I have tried all possible combinations I can think of to reproduce this nested anova, using both unique Times coding and Times coded as 1:4 within B (before and after). I have tried using %in%, / and Error() arguments, as well as Anova from car to change the type of SS calculated. Examples of the %in% and / nested fits include:
aov(Y~B+Locations+Times%in%B+B:Locations+Times%in%B:Locations, data=dat)
aov(Y~B+Locations+B/Times+B:Locations+B/Times:Locations, data=dat)
I seem to be unable to replicate Underwood's SS values exactly, particularly for the two interaction terms. A friend let me fit the model in statistix, where the SS values can be reproduced exactly, so it is possible to obtain the above SS values for this model.

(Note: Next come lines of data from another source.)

Lemma Flipkart_plan_navigations site name :
  Trace.navigations (fst (Flipkart.plan site name)) =
  match encodeURIComponent name with
  | Some q =>
      (Flipkart.baseUrl ++ q)
      :: match Flipkart.findFirstNonSponsoredProduct (Flipkart.containers site) with
         | Some url => [url]
         | None => []
         end
  | None => []
  end.
Proof.
  unfold Flipkart.plan. destruct (encodeURIComponent name) as [q|]; [|reflexivity].
  destruct (Flipkart.findFirstNonSponsoredProduct (Flipkart.containers site))
    as [url|] eqn:F; [|reflexivity].
  rewrite (Flipkart_found_truthy _ _ F). reflexivity.
Qed.

Lemma Amazon_plan_navigations site name :
  Trace.navigations (fst (Amazon.plan site name)) =
  match encodeURIComponent name with
  | Some q =>
      (Amazon.baseUrl ++ q)
      :: match Amazon.findFirstNonSponsoredProduct (Amazon.results site) with
         | Some url => [url]
         | None => []
         end
  | None => []
  end.
Proof.
  unfold Amazon.plan. destruct (encodeURIComponent name) as [q|]; [|reflexivity].
  destruct (Amazon.findFirstNonSponsoredProduct (Amazon.results site))
    as [url|] eqn:F; [|reflexivity].
  rewrite (Amazon_found_truthy _ _ F). reflexivity.
Qed.

Lemma Myntra_plan_navigations site name :
  Trace.navigations (fst (Myntra.plan site name)) =
  Myntra.baseUrl
  :: match Myntra.findFirstNonSponsoredProduct (Myntra.products site) with
     | Some url => [url]
     | None => []
     end.
Proof.
  unfold Myntra.plan.
  destruct (Myntra.findFirstNonSponsoredProduct (Myntra.products site))
    as [url|] eqn:F; [|reflexivity].
  rewrite (Myntra_found_truthy _ _ F). reflexivity.
Qed.

Lemma Flipkart_run_navigations h site name :
  exists rest,
    Trace.navigations (fst (Flipkart.plan site name)) =
    Trace.navigations
      (fst (run (Flipkart.flipkartProductScrapper h site name) (Flipkart.oracle site)))
    ++ rest.
Proof.
  rewrite Flipkart_respond. destruct (Flipkart.plan site name) as [calls r]. cbn [fst].
  destruct (settle_navigations (Flipkart.oracle site) calls
              (map_result (Flipkart.formatOutput h) r)) as [rest H].
  exists rest. rewrite H.
  destruct (settle (Flipkart.oracle site) calls (map_result (Flipkart.formatOutput h) r)).
  reflexivity.
Qed.

Lemma Amazon_run_navigations h site name :
  exists rest,
    Trace.navigations (fst (Amazon.plan site name)) =
    Trace.navigations
      (fst (run (Amazon.amazonProductScrapper h site name) (Amazon.oracle site)))
    ++ rest.
Proof.
  rewrite Amazon_respond. destruct (Amazon.plan site name) as [calls r]. cbn [fst].
  destruct (settle_navigations (Amazon.oracle site) calls
              (map_result (Amazon.formatOutput h) r)) as [rest H].
  exists rest. rewrite H.
  destruct (settle (Amazon.oracle site) calls (map_result (Amazon.formatOutput h) r)).
  reflexivity.
Qed.

Lemma Myntra_run_navigations h site name :
  exists rest,
    Trace.navigations (fst (Myntra.plan site name)) =
    Trace.navigations
      (fst (run (Myntra.myntraProductScrapper h site name) (Myntra.oracle site)))
    ++ rest.
Proof.
  rewrite Myntra_respond. destruct (Myntra.plan site name) as [calls r]. cbn [fst].
  destruct (settle_navigations (Myntra.oracle site) calls
              (map_result (Myntra.formatOutput h) r)) as [rest H].
  exists rest. rewrite H.
  destruct (settle (Myntra.oracle site) calls (map_result (Myntra.formatOutput h) r)).
  reflexivity.
Qed.

(** X1.  The search URL of Flipkart and of Amazon.  A product name
    without surrogate code units is always encoded; and whenever a name of
    UTF-16 code units is encoded, the query consists of unreserved
    characters and percent escapes only, and the first page a scrape
    navigates to, if it navigates at all, is the base URL followed by that
    query. *)
Theorem X1_search_url_is_escaped
  (name : jsstring) (Hunits : forallb Text.code_unit name = true) :
  (forallb (fun c => negb (Text.is_surrogate c)) name = true ->
   exists q, encodeURIComponent name = Some q)
  /\ (forall q,
        encodeURIComponent name = Some q ->
        forallb Text.url_safe q = true
        /\ (forall h site u rest,
              Trace.navigations
                (fst (run (Flipkart.flipkartProductScrapper h site name)
                        (Flipkart.oracle site))) = u :: rest ->
              u = Flipkart.baseUrl ++ q)
        /\ (forall h site u rest,
              Trace.navigations
                (fst (run (Amazon.amazonProductScrapper h site name)
                        (Amazon.oracle site))) = u :: rest ->
              u = Amazon.baseUrl ++ q)).
Proof.
  split; [apply encodeURIComponent_total|].
  intros q Hq. split; [|split].
  - exact (encodeURIComponent_safe _ name q (le_n _) Hunits Hq).
  - intros h site u rest Hn.
    destruct (Flipkart_run_navigations h site name) as [more H].
    rewrite Flipkart_plan_navigations, Hq, Hn in H. inversion H. reflexivity.
  - intros h site u rest Hn.
    destruct (Amazon_run_navigations h site name) as [more H].
    rewrite Amazon_plan_navigations, Hq, Hn in H. inversion H. reflexivity.
Qed.

(** The name "Nike Shoes & co": it is encoded, and the query is made of
    unreserved characters and escapes. *)
Lemma X1_search_url_is_escaped_witness :
  forallb Text.code_unit (lit "Nike Shoes & co") = true
  /\ exists q,
       encodeURIComponent (lit "Nike Shoes & co") = Some q
       /\ forallb Text.url_safe q = true.
Proof.
  split; [reflexivity|].
  destruct (X1_search_url_is_escaped (lit "Nike Shoes & co") eq_refl) as [H1 H2].
  destruct (H1 eq_refl) as [q Hq].
  exists q. split; [exact Hq | exact (proj1 (H2 q Hq))].
Defined.

(** X2.  A product name that [encodeURIComponent] rejects (a lone
    surrogate) stops a Flipkart or Amazon scrape before any navigation:
    whatever the browser does, no page is visited; and when the launch,
    the page set-up and the teardown fulfil, the answer is the failure
    envelope with the message of the URIError. *)
Theorem X2_malformed_name_is_not_searched
  (h : Host) (name : jsstring) (fs : Flipkart.Site) (zs : Amazon.Site)
  (Hbad : encodeURIComponent name = None) :
  Trace.navigations
    (fst (run (Flipkart.flipkartProductScrapper h fs name) (Flipkart.oracle fs))) = []
  /\ Trace.navigations
       (fst (run (Amazon.amazonProductScrapper h zs name) (Amazon.oracle zs))) = []
  /\ (quiet (Flipkart.oracle fs) (Launch :: Flipkart.prelude ++ [Close]) ->
      run (Flipkart.flipkartProductScrapper h fs name) (Flipkart.oracle fs)
      = (Launch :: Flipkart.prelude ++ [Close], Ok (Failure (lit "URI malformed"))))
  /\ (quiet (Amazon.oracle zs) (Launch :: Amazon.prelude ++ [Close]) ->
      run (Amazon.amazonProductScrapper h zs name) (Amazon.oracle zs)
      = (Launch :: Amazon.prelude ++ [Close], Ok (Failure (lit "URI malformed")))).
Proof.
  split; [|split; [|split]].
  - destruct (Flipkart_run_navigations h fs name) as [more H].
    rewrite Flipkart_plan_navigations, Hbad in H.
    symmetry in H. apply app_eq_nil in H. exact (proj1 H).
  - destruct (Amazon_run_navigations h zs name) as [more H].
    rewrite Amazon_plan_navigations, Hbad in H.
    symmetry in H. apply app_eq_nil in H. exact (proj1 H).
  - intros Hq. rewrite Flipkart_respond. unfold Flipkart.plan. rewrite Hbad.
    rewrite (settle_quiet _ _ _ Hq). reflexivity.
  - intros Hq. rewrite Amazon_respond. unfold Amazon.plan. rewrite Hbad.
    rewrite (settle_quiet _ _ _ Hq). reflexivity.
Qed.

(** A name that is one high surrogate, in a browser where every call
    fulfils. *)
Lemma X2_malformed_name_is_not_searched_witness :
  encodeURIComponent [55357%N] = None
  /\ run (Flipkart.flipkartProductScrapper Samples.plain_host
            (Samples.flipkart_site Samples.fulfil Samples.flipkart_listing
               Samples.flipkart_shoes)
            [55357%N]) Samples.fulfil
     = ([Launch; NewPage; SetViewport 1920 1080; SetUserAgent Flipkart.userAgent; Close],
        Ok (Failure (lit "URI malformed"))).
Proof.
  split; [reflexivity|].
  apply (proj1 (proj2 (proj2
           (X2_malformed_name_is_not_searched Samples.plain_host [55357%N]
              (Samples.flipkart_site Samples.fulfil Samples.flipkart_listing
                 Samples.flipkart_shoes)
              (Samples.amazon_site Samples.fulfil [] Samples.amazon_blank)
              eq_refl)))).
  reflexivity.
Defined.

Can anyone help me fit this model in R? I wish to embed it in a larger simulation and really need to be able to run the model in R, such that the Underwood 1993 SS values are reproduced exactly?
Your problem is that dat$Locations is an integer, when it should be a factor (three unique locations). One hint is that your ANOVA line thinks Locations takes up only 1 df, while Underwood gives it 2.
Simply add the line:
dat$Locations = factor(dat$Locations)
And then your line of code reproduces the Underwood results perfectly:
aov(Y~B+Locations+B/Times+B:Locations+B/Times:Locations, data=dat)
#Call:
# aov(formula = Y ~ B + Locations + B/Times + B:Locations + B/Times:Locations,
# data = dat)
#
#Terms:
# B Locations B:Times B:Locations B:Locations:Times
#Sum of Squares 66.1250 2836.8611 280.6389 29.2500 575.4444
#Deg. of Freedom 1 2 6 2 12
# Residuals
#Sum of Squares 2420.0000
#Deg. of Freedom 48